(Items listed in a dataset)
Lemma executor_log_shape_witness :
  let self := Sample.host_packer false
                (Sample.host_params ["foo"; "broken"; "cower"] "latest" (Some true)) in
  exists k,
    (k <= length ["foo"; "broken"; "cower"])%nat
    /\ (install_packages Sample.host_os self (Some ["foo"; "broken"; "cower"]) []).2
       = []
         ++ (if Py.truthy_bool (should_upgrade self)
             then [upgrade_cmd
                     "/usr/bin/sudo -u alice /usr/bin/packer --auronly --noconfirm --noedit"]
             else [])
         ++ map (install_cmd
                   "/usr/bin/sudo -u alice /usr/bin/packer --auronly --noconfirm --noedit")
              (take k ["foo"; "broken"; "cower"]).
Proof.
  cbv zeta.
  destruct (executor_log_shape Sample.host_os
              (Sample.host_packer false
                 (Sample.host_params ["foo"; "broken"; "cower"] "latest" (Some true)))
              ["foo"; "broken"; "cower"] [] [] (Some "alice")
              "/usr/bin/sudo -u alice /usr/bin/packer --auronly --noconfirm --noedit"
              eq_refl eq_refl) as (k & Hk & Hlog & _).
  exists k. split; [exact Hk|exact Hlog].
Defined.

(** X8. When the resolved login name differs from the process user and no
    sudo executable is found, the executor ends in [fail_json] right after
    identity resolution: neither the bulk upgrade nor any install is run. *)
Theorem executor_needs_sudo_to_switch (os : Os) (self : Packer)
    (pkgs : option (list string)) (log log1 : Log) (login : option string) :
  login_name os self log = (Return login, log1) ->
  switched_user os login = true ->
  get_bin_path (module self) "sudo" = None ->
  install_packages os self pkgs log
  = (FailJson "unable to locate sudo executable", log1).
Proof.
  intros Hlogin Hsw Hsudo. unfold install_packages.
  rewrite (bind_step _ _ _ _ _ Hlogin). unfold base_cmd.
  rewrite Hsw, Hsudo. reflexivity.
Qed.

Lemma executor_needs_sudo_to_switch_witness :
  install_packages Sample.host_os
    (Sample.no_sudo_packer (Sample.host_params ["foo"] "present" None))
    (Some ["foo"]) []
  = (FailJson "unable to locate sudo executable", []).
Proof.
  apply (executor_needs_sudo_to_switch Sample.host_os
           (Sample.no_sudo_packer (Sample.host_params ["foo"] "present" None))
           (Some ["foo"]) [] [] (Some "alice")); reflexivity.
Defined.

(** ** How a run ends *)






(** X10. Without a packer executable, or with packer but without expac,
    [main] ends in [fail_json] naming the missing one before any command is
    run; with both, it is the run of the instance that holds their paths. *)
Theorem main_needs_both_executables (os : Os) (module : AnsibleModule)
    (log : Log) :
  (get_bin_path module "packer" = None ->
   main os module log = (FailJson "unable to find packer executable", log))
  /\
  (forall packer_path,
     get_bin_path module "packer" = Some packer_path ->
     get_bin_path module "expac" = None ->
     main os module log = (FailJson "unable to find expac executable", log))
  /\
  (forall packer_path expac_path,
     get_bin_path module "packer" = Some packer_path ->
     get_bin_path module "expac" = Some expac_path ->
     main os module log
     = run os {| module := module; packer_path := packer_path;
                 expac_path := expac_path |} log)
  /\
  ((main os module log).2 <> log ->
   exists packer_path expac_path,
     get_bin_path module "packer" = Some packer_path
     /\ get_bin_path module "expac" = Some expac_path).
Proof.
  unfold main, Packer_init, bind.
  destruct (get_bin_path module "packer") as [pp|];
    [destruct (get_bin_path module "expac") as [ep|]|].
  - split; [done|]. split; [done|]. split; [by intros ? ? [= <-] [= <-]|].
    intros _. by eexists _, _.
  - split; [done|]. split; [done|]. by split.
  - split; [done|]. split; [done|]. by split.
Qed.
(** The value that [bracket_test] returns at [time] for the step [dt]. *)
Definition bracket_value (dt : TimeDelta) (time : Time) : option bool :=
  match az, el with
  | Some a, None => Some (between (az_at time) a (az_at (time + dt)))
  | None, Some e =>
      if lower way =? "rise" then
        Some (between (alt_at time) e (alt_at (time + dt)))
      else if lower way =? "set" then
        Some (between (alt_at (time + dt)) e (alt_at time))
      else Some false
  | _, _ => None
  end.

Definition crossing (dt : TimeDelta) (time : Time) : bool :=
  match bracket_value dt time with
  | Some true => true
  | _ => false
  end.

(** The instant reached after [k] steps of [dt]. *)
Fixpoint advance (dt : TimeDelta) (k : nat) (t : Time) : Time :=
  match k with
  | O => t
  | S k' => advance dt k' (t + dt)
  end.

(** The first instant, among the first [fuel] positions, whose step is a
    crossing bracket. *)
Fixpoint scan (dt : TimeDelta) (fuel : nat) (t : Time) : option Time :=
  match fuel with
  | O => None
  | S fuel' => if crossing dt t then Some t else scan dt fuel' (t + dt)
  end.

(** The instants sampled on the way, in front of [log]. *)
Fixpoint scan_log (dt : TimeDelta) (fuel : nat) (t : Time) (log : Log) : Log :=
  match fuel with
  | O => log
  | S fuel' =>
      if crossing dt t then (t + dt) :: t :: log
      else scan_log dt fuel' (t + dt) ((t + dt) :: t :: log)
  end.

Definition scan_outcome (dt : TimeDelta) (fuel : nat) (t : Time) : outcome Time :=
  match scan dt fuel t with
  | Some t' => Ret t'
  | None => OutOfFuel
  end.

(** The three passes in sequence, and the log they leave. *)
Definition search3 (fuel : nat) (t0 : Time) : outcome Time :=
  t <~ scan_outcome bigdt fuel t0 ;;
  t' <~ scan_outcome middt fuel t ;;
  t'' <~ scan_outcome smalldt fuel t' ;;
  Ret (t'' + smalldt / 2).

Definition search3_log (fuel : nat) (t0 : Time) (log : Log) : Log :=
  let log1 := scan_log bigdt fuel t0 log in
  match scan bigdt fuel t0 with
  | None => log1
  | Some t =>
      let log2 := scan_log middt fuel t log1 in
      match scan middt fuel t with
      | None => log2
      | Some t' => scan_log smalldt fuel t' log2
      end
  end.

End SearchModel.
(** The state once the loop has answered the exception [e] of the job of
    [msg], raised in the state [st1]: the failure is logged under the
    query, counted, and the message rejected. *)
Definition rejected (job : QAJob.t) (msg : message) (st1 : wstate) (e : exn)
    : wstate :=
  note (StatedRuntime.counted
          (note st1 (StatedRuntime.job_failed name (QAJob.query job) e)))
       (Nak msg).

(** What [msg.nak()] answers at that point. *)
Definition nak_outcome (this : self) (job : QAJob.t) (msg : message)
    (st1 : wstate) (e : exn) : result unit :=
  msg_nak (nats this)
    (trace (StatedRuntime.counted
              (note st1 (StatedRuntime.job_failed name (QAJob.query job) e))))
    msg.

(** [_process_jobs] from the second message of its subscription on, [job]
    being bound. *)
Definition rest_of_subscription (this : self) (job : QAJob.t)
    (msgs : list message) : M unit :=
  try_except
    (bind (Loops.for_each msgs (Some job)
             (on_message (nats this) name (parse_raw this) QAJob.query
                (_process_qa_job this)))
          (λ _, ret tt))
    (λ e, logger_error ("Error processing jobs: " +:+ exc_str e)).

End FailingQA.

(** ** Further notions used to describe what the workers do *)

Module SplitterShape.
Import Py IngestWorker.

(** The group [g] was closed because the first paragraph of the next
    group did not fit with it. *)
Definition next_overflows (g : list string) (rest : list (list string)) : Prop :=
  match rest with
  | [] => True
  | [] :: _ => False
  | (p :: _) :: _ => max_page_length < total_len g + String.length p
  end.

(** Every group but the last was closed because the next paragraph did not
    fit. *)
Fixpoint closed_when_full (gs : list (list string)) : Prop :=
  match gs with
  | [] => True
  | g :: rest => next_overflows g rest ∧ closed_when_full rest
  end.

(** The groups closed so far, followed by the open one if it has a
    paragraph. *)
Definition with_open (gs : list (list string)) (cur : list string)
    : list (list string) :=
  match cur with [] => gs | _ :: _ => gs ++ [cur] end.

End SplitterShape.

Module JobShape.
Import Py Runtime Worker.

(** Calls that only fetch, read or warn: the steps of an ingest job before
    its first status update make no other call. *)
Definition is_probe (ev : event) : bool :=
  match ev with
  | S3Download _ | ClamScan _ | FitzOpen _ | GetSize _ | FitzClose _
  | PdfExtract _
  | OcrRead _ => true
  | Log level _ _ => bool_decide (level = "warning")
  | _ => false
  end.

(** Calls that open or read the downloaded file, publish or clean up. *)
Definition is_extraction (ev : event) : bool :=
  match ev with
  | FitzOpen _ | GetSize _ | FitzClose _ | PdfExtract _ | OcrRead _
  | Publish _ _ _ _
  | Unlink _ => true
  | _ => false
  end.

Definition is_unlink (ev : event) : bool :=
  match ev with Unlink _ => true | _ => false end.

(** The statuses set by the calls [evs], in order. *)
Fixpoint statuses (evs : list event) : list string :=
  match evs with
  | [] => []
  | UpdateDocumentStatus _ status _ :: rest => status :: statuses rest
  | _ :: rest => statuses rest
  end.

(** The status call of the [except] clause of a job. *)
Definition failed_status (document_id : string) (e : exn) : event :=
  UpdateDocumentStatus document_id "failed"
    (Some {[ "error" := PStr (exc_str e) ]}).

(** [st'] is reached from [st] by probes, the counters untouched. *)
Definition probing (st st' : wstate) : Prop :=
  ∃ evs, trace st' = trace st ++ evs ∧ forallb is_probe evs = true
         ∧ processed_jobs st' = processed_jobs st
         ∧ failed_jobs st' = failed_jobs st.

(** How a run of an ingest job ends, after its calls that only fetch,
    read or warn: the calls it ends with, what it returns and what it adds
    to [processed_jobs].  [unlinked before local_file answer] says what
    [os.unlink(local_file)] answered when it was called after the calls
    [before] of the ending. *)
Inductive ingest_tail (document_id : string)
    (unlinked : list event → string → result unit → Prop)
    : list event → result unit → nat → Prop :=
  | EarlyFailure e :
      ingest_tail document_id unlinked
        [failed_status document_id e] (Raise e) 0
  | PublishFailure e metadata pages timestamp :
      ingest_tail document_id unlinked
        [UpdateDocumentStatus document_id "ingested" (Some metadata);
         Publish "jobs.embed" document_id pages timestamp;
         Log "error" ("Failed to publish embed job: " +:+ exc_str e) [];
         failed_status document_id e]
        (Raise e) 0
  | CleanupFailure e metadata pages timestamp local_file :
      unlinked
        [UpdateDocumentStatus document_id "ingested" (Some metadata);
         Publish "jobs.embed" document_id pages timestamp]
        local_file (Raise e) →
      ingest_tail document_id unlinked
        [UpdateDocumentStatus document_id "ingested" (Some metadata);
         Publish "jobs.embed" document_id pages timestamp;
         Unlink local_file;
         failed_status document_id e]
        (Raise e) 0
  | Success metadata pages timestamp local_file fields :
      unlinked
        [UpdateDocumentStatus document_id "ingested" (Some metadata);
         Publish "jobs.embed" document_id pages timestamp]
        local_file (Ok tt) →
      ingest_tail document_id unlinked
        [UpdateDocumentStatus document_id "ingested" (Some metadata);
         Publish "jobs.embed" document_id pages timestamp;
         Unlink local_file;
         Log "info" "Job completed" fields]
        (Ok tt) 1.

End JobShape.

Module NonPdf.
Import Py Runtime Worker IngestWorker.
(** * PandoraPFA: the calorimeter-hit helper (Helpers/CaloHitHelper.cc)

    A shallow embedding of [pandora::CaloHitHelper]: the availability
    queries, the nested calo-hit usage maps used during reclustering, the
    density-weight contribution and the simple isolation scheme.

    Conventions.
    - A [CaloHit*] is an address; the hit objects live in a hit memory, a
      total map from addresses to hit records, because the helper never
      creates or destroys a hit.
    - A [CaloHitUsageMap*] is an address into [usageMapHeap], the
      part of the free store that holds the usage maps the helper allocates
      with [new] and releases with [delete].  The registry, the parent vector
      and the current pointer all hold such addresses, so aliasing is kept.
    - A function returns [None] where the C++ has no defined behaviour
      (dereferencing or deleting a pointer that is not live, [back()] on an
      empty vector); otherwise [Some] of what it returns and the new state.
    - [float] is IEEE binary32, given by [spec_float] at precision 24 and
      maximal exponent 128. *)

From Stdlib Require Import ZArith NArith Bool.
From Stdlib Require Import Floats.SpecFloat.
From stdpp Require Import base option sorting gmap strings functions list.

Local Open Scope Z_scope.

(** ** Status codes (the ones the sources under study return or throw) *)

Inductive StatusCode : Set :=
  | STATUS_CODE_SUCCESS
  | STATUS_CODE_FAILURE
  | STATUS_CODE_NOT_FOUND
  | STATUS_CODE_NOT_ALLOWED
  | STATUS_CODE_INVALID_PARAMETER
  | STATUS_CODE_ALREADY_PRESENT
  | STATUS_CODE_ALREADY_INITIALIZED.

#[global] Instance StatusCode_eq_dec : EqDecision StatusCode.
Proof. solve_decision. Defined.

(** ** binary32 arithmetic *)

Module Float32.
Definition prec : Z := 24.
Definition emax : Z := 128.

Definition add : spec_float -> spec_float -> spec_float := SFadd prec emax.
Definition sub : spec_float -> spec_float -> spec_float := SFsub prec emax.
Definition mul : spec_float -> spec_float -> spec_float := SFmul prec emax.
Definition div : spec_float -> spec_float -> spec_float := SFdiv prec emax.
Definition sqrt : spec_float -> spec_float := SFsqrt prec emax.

Instructions to follow
Lines of the data above that include the string "length" must each be copied.

Answer to this task
    (k <= length ["foo"; "broken"; "cower"])%nat
  | (p :: _) :: _ => max_page_length < total_len g + String.length p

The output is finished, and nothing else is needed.